30 Jul 2014

Parties vie for redneck vote - Flavell

2:22 pm on 30 July 2014

The ACT Party and New Zealand First are vying for the redneck vote with their rhetoric around what they call race-based law, Maori Party co-leader Te Ururoa Flavell says.

Jamie Whyte.

Jamie Whyte. Photo: RNZ

ACT Party leader Jamie Whyte and New Zealand First Winston Peters both say ordinary Maori do not benefit from what they call race-based laws.

Dr Whyte said in a weekend speech that Maori were legally privileged in New Zealand today, and that one of ACT's core principles had always been that the law should be colour blind and should treat everybody equally.

Dr Whyte told Radio New Zealand's Morning Report programme on Wednesday that New Zealand law made a citizen's rights dependent on their race and cited the Maori seats in Parliament and Auckland Council's Maori Statutory Board board as examples.

Despite that, Maori continued to suffer social disadvantages and that was one reason many people in New Zealand were comfortable with the way laws were written, Dr Whyte said.

"Although Maori have legal privileges, they don't have material privilege. That's to say, they have lower average incomes, they have lower life expectancy, lower educational outcomes.

"But I think that people in New Zealand look at those facts and feel somehow that it then doesn't really matter if the principal of equality before the law is violated."

New Zealand First leader Winston Peters.

New Zealand First leader Winston Peters. Photo: RNZ

Winston Peters, meanwhile, said Maori bureaucracy did not benefit ordinary Maori and that his party would not do post-election deals with either the Maori Party or Mana, which he described as race-based.
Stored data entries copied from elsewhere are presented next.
(** What a round does, statement by statement. *)
Lemma round_run i a bi bo c k r d q rest n p' :
  alone_source i c → alone_sink i k → has_buffers i d a bi bo → dr_requests d i = q :: rest →
  (Runner.rn_initialized r = true → Runner.rn_profileStreamIds r = None) →
  round_pipeline (Runner.rn_initialized r) (u32 (pq_size q))
    (MkAddress (Messages.current bi) (u32 (pq_size q)) ATHost MTNone)
    (MkAddress (Messages.current bo) (u32 Messages.BufferSize) ATHost MTNone) (dr_pipeline d) p' n →
  let message := match last (Pipeline.p_operators p') with
                 | Some op => Pipeline.oc_profilingResults op
                 | None => fk_profilingResults (ak_file k)
                 end in
  Runner.run_once formatted AgentDataSourceContext AgentDataSinkContext true c k r d
  = Done (n, pq_eof q, with_chunk (pq_size q) (pq_eof q) c, k,
          Runner.MkRunner true None (Runner.rn_results r))
      (after_round i a bi bo rest (pq_eof q) (MkProcessingResponse n (pq_eof q) (Some message)) p' d).
Proof.
  intros Hc Hk Hb Hq Hids (p1 & Hp1 & Hsel & Hrun) message. unfold Runner.run_once. cbn zeta.
  set (d1 := with_pipeline p1 d).
  e_step (first_switch c k r d p1 Hp1). fold d1.
  assert (has_buffers i d1 a bi bo) as Hb1 by done.
  cbn [sc_configure AgentDataSourceContext].
  e_step (configure_run i d1 a bi bo c q rest (negb (Runner.rn_initialized r)) Hc Hb1 Hq).
  set (c1 := with_chunk (pq_size q) (pq_eof q) c). set (d2 := after_request i rest d1).
  assert (alone_source i c1) as Hc1 by done.
  assert (has_buffers i d2 a bi bo) as Hb2 by done.
  e_step (source_address_run i d2 a bi bo c1 Hc1 Hb2). cbn [a_size].
  assert (sc_endOfInput AgentDataSourceContext c1 = pq_eof q) as ->.
  { cbn [sc_endOfInput AgentDataSourceContext]. unfold agent_endOfInput.
    destruct Hc1 as (_ & _ & -> & _). done. }
  cbn [kc_configure AgentDataSinkContext].
  e_step (sink_configure_run i d2 a bi bo k (u32 (as_size c1)) (negb (Runner.rn_initialized r)) Hk Hb2).
  e_step (pre_run_nothing i c1 k r d2 Hc1 Hk Hids Hsel).
  set (d3 := with_pipeline p' d2). e_step (run_or_skip i a bi bo c1 k d2 p' n Hc1 Hk Hb2 Hrun). fold d3.
  unfold Runner.postRun. cbn [Runner.rn_profileStreamIds].
  rewrite (e_bind_run _ _ d3 (c1, k, Runner.MkRunner true None (Runner.rn_results r)) d3) by done.
  cbn [sc_finalize AgentDataSourceContext].
  assert (has_buffers i d3 a bi bo) as Hb3 by done.
  e_step (source_finalize_run i d3 a bi bo c1 Hc1 Hb3).
  cbn [kc_finalize AgentDataSinkContext].
  match goal with |- context [set_agent i ?x d3] => set (a1 := x) end.
  assert (has_buffers i (set_agent i a1 d3) a1 (Messages.swap bi) bo) as Hb4.
  { destruct Hb3 as (Ha & _ & Hout). split; [|done]. cbn.
    rewrite list_lookup_insert_eq; [done|]. by eapply lookup_lt_Some. }
  e_step (sink_finalize_run i (set_agent i a1 d3) a1 (Messages.swap bi) bo k n (pq_eof q) Hk Hb4).
  unfold after_round, respond, set_agent, with_pool, set_agents, mret, exc_ret. cbn.
  rewrite list_insert_insert_eq. done.
Qed.

(** ** All rounds *)

(** A pipeline that can be run and is not profiled. *)
Definition valid p : Prop :=
  Forall RunFacts.runnable (Pipeline.p_operators p) ∧
  Forall (λ o, Pipeline.oc_profilingEnabled o = false) (Pipeline.p_operators p).

(** The jobs that move data. *)
Definition is_run (j : HostJob) : bool :=
  match hj_type j with RunOperators => hj_data1 j =? 1 | _ => false end.

Definition moved (jobs : list HostJob) : list Address := hj_source <$> List.filter is_run jobs.

Lemma moved_app l m : moved (l ++ m) = moved l ++ moved m.
Proof. unfold moved. by rewrite List.filter_app, fmap_app. Qed.

Lemma moved_configuration n jobs : RunFacts.configuration n jobs → moved jobs = [].
Proof.
  intros [_ Hj]. unfold moved. induction Hj as [|j jobs Hj _ IH]; [done|].
  cbn. unfold is_run at 1. by rewrite Hj.
Qed.

Lemma moved_preparation cs : moved (RunFacts.preparation cs) = [].
Proof. unfold RunFacts.preparation. by destruct (existsb _ cs). Qed.

Lemma not_profiled cs : Forall (λ o, Pipeline.oc_profilingEnabled o = false) cs →
  Runner.select_streams cs false false = Ok None.
Proof.
  intros Hcs. unfold Runner.select_streams.
  assert (Runner.find_profiled cs None = Ok None) as ->; [|done].
  induction Hcs as [|c cs Hc _ IH]; [done|]. cbn [Runner.find_profiled]. by rewrite Hc.
Qed.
Mr Peters said separate policies did not work. "Is there a Maori bureaucracy? Of course there is. And of course they're screaming out of the defence of Whanau Ora and all these other programmes.

"You've got the UN Declaration on Indigenous Rights, which says indigenous law will override the nation's law, we've got two flags, we've got social welfare and business systems separately developing, and it's all standing by."

Maori Party co-leader Te Ururoa Flavell.

Maori Party co-leader Te Ururoa Flavell. Photo: RNZ

However, Mr Flavell said both parties were vying for the redneck vote - and that the same thing happened each election.

"This isn't about a race issue, this is about a rights issue. It's about a Treaty that was signed in 1840," he said.

"It's about a constitutional issue that seems to come up every time there's an election, and we've got three parties scrambling for that redneck vote, to sort of shoot the Maori, get rid of the Maori."

Laws were set by Parliament and there was one rule for all, he said. He conceded ACT could get some votes because of its comments but said the Maori Party worked only with the National Party and not its other support parties, such as ACT.

Mr Flavell's co-leader Tariana Turia said Dr Whyte should be ashamed of himself.

"He's just trying to appeal to the racist rednecks around the country, and he should be ashamed of himself in the first instance. The statistics tell us that, in fact, we're not doing so well ... so I'm not sure what he's reading, but it's from another planet."

Dr Whyte promised to keep talking about scrapping the Maori seats despite being labelled a racist and said he was disappointed but not surprised by the strong reaction to his argument that everyone should be equal before the law.

"It's quite extraordinary for me to be called racist, when I'm trying to get rid of race-based law," he said. It's a complete topsy kind of a world. It makes absolutely no sense but it's not really an attempt to engage with the issue - it's just an attempt to shut me up."